Collected data entries
----

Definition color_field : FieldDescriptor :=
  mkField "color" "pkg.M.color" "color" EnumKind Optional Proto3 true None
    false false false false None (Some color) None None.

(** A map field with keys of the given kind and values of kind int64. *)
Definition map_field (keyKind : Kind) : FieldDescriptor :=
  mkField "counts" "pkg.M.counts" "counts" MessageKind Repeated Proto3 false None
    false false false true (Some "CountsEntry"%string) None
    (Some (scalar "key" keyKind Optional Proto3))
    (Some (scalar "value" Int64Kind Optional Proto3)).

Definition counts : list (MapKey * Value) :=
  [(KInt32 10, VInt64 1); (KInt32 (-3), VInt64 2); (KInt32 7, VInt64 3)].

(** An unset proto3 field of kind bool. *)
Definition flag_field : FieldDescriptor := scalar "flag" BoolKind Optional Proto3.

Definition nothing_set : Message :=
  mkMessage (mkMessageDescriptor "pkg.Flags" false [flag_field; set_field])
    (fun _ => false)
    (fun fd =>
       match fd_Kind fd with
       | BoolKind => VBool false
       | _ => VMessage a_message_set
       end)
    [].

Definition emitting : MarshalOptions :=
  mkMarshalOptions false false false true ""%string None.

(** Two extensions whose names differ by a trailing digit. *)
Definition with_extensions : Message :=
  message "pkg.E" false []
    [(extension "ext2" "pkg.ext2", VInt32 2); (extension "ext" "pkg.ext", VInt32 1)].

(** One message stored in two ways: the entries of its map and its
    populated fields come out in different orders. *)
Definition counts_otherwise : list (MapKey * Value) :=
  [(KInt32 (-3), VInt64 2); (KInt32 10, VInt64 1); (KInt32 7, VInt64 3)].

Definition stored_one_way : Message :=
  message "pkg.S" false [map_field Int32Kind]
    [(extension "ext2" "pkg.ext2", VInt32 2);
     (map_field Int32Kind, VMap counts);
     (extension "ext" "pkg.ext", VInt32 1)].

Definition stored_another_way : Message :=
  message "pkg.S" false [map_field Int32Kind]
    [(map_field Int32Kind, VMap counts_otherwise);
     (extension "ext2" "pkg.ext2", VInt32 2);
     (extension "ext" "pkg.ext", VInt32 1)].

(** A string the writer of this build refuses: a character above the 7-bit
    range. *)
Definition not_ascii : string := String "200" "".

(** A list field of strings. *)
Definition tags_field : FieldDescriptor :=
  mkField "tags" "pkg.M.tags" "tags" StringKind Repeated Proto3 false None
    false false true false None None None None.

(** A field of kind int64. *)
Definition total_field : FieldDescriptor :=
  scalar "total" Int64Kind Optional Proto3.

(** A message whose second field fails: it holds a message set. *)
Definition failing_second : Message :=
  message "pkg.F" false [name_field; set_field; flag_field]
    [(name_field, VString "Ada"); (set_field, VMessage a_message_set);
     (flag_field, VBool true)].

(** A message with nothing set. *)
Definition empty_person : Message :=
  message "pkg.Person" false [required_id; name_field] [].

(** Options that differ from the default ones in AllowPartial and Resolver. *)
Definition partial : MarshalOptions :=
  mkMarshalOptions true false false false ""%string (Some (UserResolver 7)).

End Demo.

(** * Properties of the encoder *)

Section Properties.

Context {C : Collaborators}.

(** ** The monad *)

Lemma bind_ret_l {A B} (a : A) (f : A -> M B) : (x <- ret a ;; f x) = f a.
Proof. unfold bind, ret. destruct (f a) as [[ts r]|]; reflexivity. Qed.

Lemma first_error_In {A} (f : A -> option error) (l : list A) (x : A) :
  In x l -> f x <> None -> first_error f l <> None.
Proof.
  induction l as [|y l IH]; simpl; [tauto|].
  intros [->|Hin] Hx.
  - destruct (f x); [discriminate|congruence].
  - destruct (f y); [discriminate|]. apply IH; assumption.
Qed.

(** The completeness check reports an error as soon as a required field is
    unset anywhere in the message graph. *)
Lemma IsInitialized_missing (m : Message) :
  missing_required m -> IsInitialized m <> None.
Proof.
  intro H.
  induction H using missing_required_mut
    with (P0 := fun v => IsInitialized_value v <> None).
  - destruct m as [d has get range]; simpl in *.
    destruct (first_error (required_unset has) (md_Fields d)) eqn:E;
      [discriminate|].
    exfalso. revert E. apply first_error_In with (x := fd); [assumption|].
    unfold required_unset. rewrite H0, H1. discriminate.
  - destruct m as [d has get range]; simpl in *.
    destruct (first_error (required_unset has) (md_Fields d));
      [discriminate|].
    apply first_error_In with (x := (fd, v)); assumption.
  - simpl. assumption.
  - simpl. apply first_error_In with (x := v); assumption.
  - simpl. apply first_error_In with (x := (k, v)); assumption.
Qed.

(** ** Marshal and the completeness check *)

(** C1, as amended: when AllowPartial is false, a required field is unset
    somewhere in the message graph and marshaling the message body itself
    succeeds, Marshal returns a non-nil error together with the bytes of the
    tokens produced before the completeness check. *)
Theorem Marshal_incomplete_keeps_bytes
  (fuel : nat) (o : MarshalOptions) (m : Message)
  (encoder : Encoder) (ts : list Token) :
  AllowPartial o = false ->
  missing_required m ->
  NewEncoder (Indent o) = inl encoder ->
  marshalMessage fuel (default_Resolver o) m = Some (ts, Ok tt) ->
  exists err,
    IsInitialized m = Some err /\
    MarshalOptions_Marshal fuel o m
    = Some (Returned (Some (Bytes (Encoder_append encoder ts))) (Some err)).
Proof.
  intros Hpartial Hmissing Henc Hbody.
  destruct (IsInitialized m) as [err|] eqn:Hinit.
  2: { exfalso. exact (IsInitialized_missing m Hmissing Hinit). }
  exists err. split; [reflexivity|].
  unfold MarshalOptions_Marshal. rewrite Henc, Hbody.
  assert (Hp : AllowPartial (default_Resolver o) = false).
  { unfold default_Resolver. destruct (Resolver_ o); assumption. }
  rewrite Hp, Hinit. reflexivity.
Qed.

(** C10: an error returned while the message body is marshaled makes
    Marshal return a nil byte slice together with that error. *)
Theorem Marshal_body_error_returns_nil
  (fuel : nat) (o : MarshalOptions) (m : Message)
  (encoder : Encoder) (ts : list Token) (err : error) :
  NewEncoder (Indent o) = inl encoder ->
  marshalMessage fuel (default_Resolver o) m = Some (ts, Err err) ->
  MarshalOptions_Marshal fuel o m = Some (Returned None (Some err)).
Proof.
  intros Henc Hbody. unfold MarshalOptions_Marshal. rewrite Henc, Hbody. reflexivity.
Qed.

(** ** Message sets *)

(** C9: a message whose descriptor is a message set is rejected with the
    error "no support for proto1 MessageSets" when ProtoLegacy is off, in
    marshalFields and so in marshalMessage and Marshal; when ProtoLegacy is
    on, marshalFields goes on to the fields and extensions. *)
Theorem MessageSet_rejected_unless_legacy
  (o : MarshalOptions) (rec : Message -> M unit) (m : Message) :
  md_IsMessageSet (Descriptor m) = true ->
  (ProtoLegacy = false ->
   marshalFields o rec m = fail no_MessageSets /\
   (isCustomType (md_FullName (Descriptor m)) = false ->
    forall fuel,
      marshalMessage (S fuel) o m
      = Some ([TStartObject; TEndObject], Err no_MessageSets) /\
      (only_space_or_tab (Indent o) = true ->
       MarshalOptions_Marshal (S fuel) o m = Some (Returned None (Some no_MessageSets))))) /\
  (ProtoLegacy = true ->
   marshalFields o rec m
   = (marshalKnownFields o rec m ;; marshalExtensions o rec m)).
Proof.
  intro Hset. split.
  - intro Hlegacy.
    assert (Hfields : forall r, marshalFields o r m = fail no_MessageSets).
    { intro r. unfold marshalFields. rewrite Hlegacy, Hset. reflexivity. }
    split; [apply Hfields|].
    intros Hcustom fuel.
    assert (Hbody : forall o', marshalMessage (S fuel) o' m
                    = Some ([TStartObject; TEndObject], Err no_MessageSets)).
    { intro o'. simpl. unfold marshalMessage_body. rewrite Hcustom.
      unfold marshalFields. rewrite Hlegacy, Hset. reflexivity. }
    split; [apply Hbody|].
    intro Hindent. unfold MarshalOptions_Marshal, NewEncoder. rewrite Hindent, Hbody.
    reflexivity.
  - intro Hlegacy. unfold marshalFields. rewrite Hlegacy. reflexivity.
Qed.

----

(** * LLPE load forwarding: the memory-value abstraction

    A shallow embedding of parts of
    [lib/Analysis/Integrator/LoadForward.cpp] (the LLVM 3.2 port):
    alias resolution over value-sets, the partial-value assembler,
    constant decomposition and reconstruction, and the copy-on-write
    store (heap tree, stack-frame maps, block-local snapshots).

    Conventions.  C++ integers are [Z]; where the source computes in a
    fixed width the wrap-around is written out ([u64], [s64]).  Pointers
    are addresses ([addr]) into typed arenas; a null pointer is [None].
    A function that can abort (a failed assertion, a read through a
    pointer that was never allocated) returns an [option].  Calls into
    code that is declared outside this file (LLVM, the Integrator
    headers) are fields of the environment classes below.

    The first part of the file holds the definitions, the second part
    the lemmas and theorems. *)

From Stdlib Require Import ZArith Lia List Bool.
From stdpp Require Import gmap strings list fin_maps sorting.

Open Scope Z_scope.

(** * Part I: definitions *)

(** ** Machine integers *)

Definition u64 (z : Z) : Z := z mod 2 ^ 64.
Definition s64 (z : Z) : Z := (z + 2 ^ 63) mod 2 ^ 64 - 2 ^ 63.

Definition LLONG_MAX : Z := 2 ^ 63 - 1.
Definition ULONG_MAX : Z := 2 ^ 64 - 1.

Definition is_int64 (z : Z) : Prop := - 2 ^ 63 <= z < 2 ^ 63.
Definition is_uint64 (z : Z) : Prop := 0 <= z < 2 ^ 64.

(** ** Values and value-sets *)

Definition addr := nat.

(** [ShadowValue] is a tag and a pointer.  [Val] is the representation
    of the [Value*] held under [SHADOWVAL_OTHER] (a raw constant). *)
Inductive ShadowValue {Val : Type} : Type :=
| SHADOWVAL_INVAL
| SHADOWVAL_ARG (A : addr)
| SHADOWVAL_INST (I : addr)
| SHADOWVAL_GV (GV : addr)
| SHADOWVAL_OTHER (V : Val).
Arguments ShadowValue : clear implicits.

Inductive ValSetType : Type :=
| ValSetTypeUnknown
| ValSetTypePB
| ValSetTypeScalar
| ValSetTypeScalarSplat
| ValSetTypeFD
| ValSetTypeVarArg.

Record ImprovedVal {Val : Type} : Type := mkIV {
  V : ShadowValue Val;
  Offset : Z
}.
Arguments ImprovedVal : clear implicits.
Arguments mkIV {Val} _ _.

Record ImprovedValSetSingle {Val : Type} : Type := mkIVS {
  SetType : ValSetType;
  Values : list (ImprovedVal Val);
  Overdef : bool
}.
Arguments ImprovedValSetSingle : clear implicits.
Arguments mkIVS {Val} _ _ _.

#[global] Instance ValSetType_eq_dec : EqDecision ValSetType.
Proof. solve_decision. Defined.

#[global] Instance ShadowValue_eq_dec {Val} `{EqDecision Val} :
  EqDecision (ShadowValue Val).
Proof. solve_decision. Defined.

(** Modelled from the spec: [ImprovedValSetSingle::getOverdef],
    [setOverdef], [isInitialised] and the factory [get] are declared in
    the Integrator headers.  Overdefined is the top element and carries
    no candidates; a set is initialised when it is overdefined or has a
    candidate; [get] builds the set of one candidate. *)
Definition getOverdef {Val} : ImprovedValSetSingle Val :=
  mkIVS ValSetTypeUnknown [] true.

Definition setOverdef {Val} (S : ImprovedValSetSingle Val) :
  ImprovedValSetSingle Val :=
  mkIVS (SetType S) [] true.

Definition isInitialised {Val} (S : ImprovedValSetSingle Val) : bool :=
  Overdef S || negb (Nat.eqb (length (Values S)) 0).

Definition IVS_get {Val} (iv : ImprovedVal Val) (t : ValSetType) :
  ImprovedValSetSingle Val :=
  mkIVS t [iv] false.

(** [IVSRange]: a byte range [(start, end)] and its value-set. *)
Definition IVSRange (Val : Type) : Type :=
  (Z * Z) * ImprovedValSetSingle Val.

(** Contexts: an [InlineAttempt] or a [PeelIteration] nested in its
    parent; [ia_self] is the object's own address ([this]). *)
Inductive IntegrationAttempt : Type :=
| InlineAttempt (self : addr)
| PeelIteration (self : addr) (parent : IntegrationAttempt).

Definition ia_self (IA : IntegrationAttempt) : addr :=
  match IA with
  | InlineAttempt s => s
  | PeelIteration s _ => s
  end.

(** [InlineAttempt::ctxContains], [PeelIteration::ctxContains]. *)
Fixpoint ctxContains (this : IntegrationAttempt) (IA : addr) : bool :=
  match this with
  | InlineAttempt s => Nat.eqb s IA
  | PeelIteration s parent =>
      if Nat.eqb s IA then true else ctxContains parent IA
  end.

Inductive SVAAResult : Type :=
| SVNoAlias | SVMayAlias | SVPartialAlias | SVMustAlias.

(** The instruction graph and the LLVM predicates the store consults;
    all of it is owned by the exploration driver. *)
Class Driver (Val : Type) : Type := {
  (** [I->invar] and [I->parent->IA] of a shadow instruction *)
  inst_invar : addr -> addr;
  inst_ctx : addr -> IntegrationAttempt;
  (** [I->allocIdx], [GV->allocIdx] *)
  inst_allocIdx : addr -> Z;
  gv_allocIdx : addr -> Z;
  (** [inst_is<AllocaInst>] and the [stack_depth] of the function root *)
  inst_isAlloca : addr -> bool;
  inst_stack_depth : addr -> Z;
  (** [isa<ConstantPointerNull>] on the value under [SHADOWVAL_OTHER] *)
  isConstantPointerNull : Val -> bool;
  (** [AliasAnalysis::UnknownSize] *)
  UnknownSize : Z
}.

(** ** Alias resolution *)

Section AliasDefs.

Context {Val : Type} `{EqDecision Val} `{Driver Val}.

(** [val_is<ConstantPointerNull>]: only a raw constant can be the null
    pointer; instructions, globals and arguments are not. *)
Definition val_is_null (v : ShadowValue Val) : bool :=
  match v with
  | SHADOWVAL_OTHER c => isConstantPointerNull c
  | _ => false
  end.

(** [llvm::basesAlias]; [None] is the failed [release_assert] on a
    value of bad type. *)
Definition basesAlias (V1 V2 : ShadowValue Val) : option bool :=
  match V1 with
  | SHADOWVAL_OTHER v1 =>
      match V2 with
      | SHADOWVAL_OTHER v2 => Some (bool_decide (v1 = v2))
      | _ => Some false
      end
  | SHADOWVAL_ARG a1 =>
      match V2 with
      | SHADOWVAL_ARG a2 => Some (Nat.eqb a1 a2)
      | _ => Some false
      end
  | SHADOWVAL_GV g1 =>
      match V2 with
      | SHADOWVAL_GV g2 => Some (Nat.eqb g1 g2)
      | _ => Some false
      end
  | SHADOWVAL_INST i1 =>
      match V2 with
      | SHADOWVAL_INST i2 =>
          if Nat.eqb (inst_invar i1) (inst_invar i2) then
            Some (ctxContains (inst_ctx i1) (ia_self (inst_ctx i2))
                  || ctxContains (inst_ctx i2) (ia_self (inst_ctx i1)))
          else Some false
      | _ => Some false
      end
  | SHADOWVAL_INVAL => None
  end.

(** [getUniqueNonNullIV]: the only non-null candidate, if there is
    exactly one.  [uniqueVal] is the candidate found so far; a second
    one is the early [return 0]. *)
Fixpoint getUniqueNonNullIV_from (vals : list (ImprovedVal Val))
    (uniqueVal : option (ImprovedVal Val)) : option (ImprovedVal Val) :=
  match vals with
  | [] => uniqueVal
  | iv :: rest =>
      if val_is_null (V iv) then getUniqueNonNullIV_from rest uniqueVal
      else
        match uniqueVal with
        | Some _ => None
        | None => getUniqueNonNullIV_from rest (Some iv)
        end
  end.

----

[Task brief]: Only the lines above from the one with "pointer that was" through the one with "the lemmas and theorems. *)" should be duplicated, character for character.

[Output of the task]:
    pointer that was never allocated) returns an [option].  Calls into
    code that is declared outside this file (LLVM, the Integrator
    headers) are fields of the environment classes below.

    The first part of the file holds the definitions, the second part
    the lemmas and theorems. *)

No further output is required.